● YOUR ASSIGNMENT
Once the line containing "(** What the" is found in the entries below, restate it and each following line word for word, stopping after the line containing "swapped = negb".

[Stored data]
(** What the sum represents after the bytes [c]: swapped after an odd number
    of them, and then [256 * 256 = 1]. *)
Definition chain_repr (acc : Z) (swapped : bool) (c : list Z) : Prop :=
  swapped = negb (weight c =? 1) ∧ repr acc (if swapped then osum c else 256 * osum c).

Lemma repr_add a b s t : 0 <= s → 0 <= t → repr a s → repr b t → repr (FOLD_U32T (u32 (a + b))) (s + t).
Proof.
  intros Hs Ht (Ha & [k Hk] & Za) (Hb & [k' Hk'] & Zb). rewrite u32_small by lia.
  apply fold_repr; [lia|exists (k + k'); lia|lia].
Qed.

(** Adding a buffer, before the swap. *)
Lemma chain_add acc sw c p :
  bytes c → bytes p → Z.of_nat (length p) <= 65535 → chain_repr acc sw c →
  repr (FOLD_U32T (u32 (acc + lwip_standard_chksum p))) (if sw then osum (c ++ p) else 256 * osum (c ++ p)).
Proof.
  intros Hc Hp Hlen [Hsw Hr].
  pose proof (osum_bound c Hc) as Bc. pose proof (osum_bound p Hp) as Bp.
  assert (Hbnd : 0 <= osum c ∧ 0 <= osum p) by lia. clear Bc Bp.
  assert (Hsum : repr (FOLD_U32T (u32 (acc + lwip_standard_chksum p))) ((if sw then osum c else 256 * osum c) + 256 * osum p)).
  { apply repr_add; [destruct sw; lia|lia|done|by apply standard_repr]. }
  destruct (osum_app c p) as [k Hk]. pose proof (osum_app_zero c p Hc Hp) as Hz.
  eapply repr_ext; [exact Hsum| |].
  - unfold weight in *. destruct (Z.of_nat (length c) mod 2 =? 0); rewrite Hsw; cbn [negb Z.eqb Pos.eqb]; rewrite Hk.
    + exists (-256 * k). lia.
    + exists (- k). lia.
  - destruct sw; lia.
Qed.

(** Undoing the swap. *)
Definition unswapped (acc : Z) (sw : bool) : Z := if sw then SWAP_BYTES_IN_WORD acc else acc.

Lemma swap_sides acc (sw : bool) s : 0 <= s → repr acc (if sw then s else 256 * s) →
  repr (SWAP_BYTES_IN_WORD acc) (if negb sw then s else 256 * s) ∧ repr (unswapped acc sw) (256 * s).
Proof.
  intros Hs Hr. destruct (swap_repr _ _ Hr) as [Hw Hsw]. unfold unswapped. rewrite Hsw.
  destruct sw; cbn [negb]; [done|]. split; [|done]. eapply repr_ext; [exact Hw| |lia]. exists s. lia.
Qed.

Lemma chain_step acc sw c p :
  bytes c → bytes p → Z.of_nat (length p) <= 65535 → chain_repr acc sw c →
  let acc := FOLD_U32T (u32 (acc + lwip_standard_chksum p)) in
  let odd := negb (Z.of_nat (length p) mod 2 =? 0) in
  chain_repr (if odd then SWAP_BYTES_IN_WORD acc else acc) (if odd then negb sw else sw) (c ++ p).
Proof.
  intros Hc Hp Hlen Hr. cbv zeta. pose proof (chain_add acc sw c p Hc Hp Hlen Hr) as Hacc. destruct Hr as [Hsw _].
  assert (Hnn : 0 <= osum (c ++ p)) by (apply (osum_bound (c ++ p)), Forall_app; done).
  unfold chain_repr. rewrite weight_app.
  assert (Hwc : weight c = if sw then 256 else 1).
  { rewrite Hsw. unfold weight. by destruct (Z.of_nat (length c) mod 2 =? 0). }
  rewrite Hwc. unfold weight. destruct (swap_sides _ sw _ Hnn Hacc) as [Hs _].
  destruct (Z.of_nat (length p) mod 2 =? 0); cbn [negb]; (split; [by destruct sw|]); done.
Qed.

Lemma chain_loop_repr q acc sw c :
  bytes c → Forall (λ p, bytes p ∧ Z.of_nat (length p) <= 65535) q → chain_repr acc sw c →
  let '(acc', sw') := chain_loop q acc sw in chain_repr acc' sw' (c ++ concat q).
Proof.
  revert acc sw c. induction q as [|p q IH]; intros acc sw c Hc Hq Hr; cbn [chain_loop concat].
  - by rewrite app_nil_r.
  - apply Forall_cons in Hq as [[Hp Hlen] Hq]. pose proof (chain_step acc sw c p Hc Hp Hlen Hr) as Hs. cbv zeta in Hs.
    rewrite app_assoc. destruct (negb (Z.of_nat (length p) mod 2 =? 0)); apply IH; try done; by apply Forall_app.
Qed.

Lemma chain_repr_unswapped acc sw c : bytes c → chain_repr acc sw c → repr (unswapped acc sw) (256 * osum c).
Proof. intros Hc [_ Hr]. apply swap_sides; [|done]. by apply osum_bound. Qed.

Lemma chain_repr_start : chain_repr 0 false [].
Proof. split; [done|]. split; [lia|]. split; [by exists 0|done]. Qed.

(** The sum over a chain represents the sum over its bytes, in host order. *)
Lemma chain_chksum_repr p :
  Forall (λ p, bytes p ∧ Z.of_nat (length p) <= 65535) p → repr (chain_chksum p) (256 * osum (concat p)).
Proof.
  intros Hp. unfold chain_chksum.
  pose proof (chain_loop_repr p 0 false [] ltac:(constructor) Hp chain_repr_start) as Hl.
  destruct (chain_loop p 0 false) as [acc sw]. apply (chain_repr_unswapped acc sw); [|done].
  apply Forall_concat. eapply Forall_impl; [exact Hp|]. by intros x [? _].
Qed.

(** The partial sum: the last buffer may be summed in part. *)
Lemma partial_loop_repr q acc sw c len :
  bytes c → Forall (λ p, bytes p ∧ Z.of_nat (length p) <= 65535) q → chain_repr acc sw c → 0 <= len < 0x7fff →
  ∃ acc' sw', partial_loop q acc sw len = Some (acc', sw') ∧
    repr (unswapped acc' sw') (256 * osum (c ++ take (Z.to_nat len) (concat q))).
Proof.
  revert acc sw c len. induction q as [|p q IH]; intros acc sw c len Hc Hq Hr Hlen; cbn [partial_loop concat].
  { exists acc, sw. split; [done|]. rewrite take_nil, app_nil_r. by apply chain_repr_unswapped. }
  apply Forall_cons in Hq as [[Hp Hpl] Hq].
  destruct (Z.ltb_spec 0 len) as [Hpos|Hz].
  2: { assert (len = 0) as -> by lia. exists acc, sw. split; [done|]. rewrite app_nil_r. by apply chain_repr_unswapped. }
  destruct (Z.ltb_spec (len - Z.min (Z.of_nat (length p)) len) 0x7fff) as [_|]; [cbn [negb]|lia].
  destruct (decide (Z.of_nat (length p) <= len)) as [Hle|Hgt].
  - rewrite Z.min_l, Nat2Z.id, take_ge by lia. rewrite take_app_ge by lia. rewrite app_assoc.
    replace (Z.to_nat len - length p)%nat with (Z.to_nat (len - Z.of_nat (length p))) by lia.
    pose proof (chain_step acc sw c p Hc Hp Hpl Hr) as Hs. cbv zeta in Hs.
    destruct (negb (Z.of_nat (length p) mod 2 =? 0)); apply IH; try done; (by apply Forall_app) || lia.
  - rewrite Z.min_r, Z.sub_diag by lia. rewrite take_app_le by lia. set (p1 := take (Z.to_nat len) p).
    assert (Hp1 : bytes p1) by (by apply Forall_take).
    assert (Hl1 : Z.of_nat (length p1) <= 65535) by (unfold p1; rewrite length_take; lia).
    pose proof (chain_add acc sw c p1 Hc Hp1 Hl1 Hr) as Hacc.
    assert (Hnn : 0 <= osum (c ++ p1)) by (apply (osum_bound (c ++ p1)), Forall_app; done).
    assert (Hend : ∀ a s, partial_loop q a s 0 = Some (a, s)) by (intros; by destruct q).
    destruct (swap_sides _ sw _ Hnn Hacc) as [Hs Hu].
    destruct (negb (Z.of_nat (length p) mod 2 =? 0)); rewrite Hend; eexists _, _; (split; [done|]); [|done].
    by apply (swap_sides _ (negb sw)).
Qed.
--
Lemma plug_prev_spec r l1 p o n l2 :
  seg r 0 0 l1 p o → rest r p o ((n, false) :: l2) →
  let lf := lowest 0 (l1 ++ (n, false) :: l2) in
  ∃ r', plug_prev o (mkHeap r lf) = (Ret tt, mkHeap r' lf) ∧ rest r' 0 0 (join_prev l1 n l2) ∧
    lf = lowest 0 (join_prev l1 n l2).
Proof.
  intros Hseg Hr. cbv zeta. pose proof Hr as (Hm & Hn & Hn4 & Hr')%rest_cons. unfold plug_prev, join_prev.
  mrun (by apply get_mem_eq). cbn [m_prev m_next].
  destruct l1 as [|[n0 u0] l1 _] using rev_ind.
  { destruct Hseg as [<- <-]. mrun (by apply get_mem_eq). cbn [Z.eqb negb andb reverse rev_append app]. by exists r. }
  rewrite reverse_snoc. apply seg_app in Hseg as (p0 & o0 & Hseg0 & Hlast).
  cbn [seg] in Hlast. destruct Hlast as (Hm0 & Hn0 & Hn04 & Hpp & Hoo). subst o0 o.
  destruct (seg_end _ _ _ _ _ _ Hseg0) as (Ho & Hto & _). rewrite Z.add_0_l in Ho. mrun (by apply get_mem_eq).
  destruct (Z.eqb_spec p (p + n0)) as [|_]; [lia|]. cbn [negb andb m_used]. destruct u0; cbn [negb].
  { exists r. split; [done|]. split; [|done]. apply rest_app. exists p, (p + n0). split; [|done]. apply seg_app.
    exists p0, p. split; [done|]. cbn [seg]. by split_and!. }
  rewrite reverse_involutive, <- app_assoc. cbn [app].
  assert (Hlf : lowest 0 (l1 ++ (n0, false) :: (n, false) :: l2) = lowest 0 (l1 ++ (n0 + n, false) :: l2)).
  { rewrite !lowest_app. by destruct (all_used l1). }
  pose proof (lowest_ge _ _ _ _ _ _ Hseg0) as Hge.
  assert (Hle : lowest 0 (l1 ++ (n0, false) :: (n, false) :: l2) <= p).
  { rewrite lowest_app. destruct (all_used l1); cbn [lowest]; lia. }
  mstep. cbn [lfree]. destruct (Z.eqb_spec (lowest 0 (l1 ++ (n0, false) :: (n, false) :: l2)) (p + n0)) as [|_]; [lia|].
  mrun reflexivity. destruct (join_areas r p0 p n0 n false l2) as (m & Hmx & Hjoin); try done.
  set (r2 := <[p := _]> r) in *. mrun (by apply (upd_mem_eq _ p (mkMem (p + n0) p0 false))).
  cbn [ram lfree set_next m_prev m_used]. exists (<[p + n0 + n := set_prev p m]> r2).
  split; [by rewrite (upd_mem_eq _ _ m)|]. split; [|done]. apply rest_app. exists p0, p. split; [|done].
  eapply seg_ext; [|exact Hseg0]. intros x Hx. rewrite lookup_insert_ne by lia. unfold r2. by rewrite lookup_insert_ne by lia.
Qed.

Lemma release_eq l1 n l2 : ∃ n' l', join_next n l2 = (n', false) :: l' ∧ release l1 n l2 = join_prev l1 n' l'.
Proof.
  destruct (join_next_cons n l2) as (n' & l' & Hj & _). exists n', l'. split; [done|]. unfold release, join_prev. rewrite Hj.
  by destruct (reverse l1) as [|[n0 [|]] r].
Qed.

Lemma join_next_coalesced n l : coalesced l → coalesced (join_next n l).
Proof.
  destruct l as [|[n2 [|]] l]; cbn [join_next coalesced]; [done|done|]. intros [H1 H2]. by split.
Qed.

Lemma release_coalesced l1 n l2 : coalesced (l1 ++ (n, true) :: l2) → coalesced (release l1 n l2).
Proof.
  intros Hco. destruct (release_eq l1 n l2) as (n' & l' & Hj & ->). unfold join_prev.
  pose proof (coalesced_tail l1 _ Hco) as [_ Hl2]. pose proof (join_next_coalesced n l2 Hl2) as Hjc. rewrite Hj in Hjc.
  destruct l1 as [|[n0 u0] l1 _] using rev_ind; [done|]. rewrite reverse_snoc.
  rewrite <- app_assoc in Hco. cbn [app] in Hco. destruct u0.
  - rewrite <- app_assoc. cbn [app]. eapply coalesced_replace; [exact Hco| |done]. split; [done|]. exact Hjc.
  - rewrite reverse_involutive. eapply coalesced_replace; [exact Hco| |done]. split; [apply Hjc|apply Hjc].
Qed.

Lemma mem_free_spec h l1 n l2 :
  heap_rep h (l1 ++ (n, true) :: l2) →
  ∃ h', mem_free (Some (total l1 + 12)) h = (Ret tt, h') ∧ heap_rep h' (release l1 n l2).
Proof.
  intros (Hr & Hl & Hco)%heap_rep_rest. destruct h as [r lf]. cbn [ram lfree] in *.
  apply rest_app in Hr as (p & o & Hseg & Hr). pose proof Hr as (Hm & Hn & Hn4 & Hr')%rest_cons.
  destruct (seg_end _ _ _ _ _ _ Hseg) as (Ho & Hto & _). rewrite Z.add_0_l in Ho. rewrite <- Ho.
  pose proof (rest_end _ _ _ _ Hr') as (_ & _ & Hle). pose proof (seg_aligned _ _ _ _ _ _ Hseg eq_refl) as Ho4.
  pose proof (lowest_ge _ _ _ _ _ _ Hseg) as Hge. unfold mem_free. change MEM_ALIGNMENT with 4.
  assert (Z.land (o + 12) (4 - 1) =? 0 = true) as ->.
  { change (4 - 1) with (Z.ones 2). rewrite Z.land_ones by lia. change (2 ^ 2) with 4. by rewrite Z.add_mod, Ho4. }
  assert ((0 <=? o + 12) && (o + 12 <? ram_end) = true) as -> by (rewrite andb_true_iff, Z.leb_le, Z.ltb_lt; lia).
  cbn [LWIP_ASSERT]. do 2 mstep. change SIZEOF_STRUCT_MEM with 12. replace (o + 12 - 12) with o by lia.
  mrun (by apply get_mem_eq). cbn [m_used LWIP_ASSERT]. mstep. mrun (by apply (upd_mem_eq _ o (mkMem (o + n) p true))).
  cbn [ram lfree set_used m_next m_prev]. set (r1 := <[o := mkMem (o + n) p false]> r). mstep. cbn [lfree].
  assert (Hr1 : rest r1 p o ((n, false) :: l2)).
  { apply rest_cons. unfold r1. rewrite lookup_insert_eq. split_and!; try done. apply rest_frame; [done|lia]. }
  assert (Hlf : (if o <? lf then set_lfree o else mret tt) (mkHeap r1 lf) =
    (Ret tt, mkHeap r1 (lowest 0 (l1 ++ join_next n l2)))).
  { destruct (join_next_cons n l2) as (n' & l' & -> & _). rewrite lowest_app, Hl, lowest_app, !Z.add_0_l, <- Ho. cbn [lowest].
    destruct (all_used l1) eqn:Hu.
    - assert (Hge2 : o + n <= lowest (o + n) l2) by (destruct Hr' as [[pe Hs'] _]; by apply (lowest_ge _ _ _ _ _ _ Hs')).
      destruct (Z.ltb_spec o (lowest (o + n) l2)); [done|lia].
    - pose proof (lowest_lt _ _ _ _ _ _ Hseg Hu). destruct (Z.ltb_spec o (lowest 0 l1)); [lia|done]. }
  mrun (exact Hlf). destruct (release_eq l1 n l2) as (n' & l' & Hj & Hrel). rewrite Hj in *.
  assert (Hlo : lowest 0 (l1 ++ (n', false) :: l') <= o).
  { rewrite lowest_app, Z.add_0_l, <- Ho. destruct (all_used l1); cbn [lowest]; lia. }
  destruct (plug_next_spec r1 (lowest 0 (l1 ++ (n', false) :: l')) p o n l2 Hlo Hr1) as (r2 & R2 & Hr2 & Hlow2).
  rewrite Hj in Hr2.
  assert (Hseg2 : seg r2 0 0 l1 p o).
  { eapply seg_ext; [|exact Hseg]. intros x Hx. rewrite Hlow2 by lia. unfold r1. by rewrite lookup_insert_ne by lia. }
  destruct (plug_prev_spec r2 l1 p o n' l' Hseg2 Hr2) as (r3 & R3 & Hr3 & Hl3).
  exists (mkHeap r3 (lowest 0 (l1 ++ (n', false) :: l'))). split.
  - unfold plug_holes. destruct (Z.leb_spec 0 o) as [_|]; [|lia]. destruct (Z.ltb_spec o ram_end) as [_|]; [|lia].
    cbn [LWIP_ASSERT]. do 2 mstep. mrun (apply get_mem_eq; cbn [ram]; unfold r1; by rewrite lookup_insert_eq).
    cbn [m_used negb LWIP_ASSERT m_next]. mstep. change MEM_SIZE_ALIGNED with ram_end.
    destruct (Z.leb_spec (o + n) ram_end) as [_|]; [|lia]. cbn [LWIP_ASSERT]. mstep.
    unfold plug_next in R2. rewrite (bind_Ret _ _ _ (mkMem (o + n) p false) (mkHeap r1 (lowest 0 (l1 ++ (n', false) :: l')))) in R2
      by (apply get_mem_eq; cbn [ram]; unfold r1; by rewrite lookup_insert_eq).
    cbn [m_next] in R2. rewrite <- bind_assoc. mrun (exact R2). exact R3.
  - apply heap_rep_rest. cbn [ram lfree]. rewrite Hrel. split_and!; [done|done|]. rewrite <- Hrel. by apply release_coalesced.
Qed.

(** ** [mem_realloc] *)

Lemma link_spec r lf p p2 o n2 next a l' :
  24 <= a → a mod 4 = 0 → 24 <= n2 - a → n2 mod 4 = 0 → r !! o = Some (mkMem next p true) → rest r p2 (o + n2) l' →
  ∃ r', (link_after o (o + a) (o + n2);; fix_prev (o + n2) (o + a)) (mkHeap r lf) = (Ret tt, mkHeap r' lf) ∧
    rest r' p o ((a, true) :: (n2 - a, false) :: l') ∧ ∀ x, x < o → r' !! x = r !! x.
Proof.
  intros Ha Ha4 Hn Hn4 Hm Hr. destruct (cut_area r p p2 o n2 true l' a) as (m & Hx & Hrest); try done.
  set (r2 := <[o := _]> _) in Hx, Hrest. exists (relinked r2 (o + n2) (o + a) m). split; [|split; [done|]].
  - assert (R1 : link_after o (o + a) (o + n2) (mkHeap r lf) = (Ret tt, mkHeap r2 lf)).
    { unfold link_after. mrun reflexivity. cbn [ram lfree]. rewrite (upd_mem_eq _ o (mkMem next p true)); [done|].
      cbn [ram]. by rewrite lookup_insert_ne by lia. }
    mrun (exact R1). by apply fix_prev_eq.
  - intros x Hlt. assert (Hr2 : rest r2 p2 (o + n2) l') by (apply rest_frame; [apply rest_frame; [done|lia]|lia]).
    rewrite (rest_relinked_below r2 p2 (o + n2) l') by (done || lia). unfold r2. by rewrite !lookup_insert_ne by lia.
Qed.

● TASK OUTPUT
(** What the sum represents after the bytes [c]: swapped after an odd number
    of them, and then [256 * 256 = 1]. *)
Definition chain_repr (acc : Z) (swapped : bool) (c : list Z) : Prop :=
  swapped = negb (weight c =? 1) ∧ repr acc (if swapped then osum c else 256 * osum c).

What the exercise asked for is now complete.